Internet-Draft                    ODSI                        March 2026


   Nodes are not required to support complete inference execution.
   Instead, they may contribute partial resources aligned with their
   capabilities.  This allows resource-constrained or edge nodes to
   participate meaningfully, while enabling aggregate inference capacity
   to scale with the number of participants.

5.4.  Scalability Considerations

   Scalability in ODSI is achieved through decentralization,
   decomposition, and asynchronous coordination.  By distributing
   execution across many independently operated nodes, the framework
   avoids reliance on centralized bottlenecks.

   Key scalability properties include:

   *  Horizontal scaling: Inference capacity increases with the number
      of participating nodes.

   *  Elastic participation: Nodes may join or leave without global
      reconfiguration.

   *  Local decision-making: Execution placement and routing decisions
      can be made using local observations rather than global state.

   The framework is designed to tolerate heterogeneity and churn while
   maintaining bounded coordination overhead.  As inference demand
   grows, scalability is achieved by expanding participation rather than
   by increasing the capacity of centralized infrastructure.
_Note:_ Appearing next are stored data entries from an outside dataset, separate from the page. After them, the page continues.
(* ===== verification/Session.v ===== *)
(** Evaluation sessions (internal/app: resolve.go, check.go, batch.go,
    explain.go, resource_attributes.go).

    A session pins one revision, one data generation and one instant, admits
    the request's facts against them, and answers every item of the request
    from that pin. The DSL's compiled program is a parameter: an [evaluation]
    that may poll the context and read relations, in any number and order,
    before it answers. *)

From Stdlib Require Import ZArith Lia.
From stdpp Require Import base list gmap strings sorting.
From S2P Require Import Prelude Limits Text Types Invocation Cost Canon Data Policy Caller Requests Revisions Domain Fingerprint Evidence Extensions PointerCache RevisionCache StoreData Runtime Evaluator AppFingerprint.

(** * The compiled program (package github.com/cadrena/dsl) *)

(** [map[string]any] with nested maps, as resource attributes are handed over. *)
Inductive any_tree := AnyLeaf (v : any_value) | AnyMap (children : list (string * any_tree)).

Record DslRequest := mkDslRequest {
  dq_Subject : EntityRef; dq_Resource : EntityRef; dq_Action : string;
  dq_Arguments : gmap string any_value; dq_ResourceAttributes : list (string * any_tree) }.

Inductive DslDecision := DslDeny | DslAllow | DslRequireApproval | DslOther.
Record TraceStep := mkTraceStep {
  ts_Resource : EntityRef; ts_Declaration : string; ts_Kind : string; ts_Matched : bool }.
Record DslResult := mkDslResult {
  ds_Decision : DslDecision; ds_Reason : string; ds_RequiredApprovals : list string; ds_Trace : list TraceStep }.

(** A [*dsl.CheckError] with its code and cause, or any other error. *)
Inductive EvaluationError := CheckError (code : string) (cause : option GoError) | OtherError (e : GoError).

(** [Program.Check]: it reaches the engine only through the context and the
    tuple reader. *)
Inductive evaluation :=
  | Evaluated (r : DslResult + EvaluationError)
  | PollsContext (k : ctx_answer -> evaluation)
  | ReadsTuples (resource : EntityRef) (relation : string) (k : list SubjectRef + GoError -> evaluation).

Class DslEval `{D : Dsl} := {
  CompileArtifact : string -> list Z -> option Artifact;
  hasProgram : Artifact -> bool;                       (* [Artifact.Program() != nil] *)
  Program_Check : Artifact -> DslRequest -> evaluation;
  EvaluatorABIV1 : string
}.

(** * Work budgets (batch.go) *)

Record batchWorkBudget := mkWork { wb_items : Z; wb_bytes : Z; wb_maxItems : Z; wb_maxBytes : Z }.

(** [None] is a nil budget. *)
Definition work_add (b : option batchWorkBudget) (items bytes : Z) : result (option batchWorkBudget) :=
  match b with
  | None => Ok None
  | Some b =>
      if (items <? 0) || (bytes <? 0) || (wb_maxItems b - wb_items b <? items) || (wb_maxBytes b - wb_bytes b <? bytes)
      then Err ErrorResourceExhausted
      else Ok (Some (mkWork (wb_items b + items) (wb_bytes b + bytes) (wb_maxItems b) (wb_maxBytes b)))
  end.

(** The budgets of a session: one object each, shared by all its items. *)
Record budgets := mkBudgets {
  bg_attribute : option batchWorkBudget; bg_verifier : option batchWorkBudget; bg_graph : option batchWorkBudget }.

Definition new_verifier_budget : batchWorkBudget := mkWork 0 0 MaxVerifierOutputItems MaxVerifierOutputBytes.
Definition new_attribute_budget : batchWorkBudget := mkWork 0 0 MaxAggregateWorkItems MaxAggregateInputBytes.
Definition new_graph_budget : batchWorkBudget := mkWork 0 0 MaxAggregateWorkItems 0.

(** * Resource attributes (resource_attributes.go) *)

Fixpoint insertResourceAttribute (root : list (string * any_tree)) (path : list string) (value : any_value)
  : result (list (string * any_tree)) :=
  match path with
  | [] => Err ErrorIntegrity
  | part :: rest =>
      match rest with
      | [] => match child part root with
              | Some _ => Err ErrorIntegrity
              | None => Ok (set_child part (AnyLeaf value) root)
              end
      | _ => match child part root with
             | None => let? next := insertResourceAttribute [] rest value in Ok (set_child part (AnyMap next) root)
             | Some (AnyMap next) =>
                 let? next := insertResourceAttribute next rest value in Ok (set_child part (AnyMap next) root)
             | Some (AnyLeaf _) => Err ErrorIntegrity
             end
      end
  end.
6.  Execution and Coordination Mechanism

   This section describes how inference execution is coordinated across
   distributed participants in the ODSI framework.  It focuses on how
   computation is assigned, how execution state is preserved, how
   heterogeneous resources are coordinated, and how failures are handled
   during inference execution.

6.1.  Layer Assignment and Path Affinity

   Inference execution in ODSI is organized as a sequence of layer
   executions.  For each inference request, layers are assigned to
   execution nodes based on their capabilities, availability, and
   observed performance characteristics.








Wang, et al.            Expires 3 September 2026               [Page 16]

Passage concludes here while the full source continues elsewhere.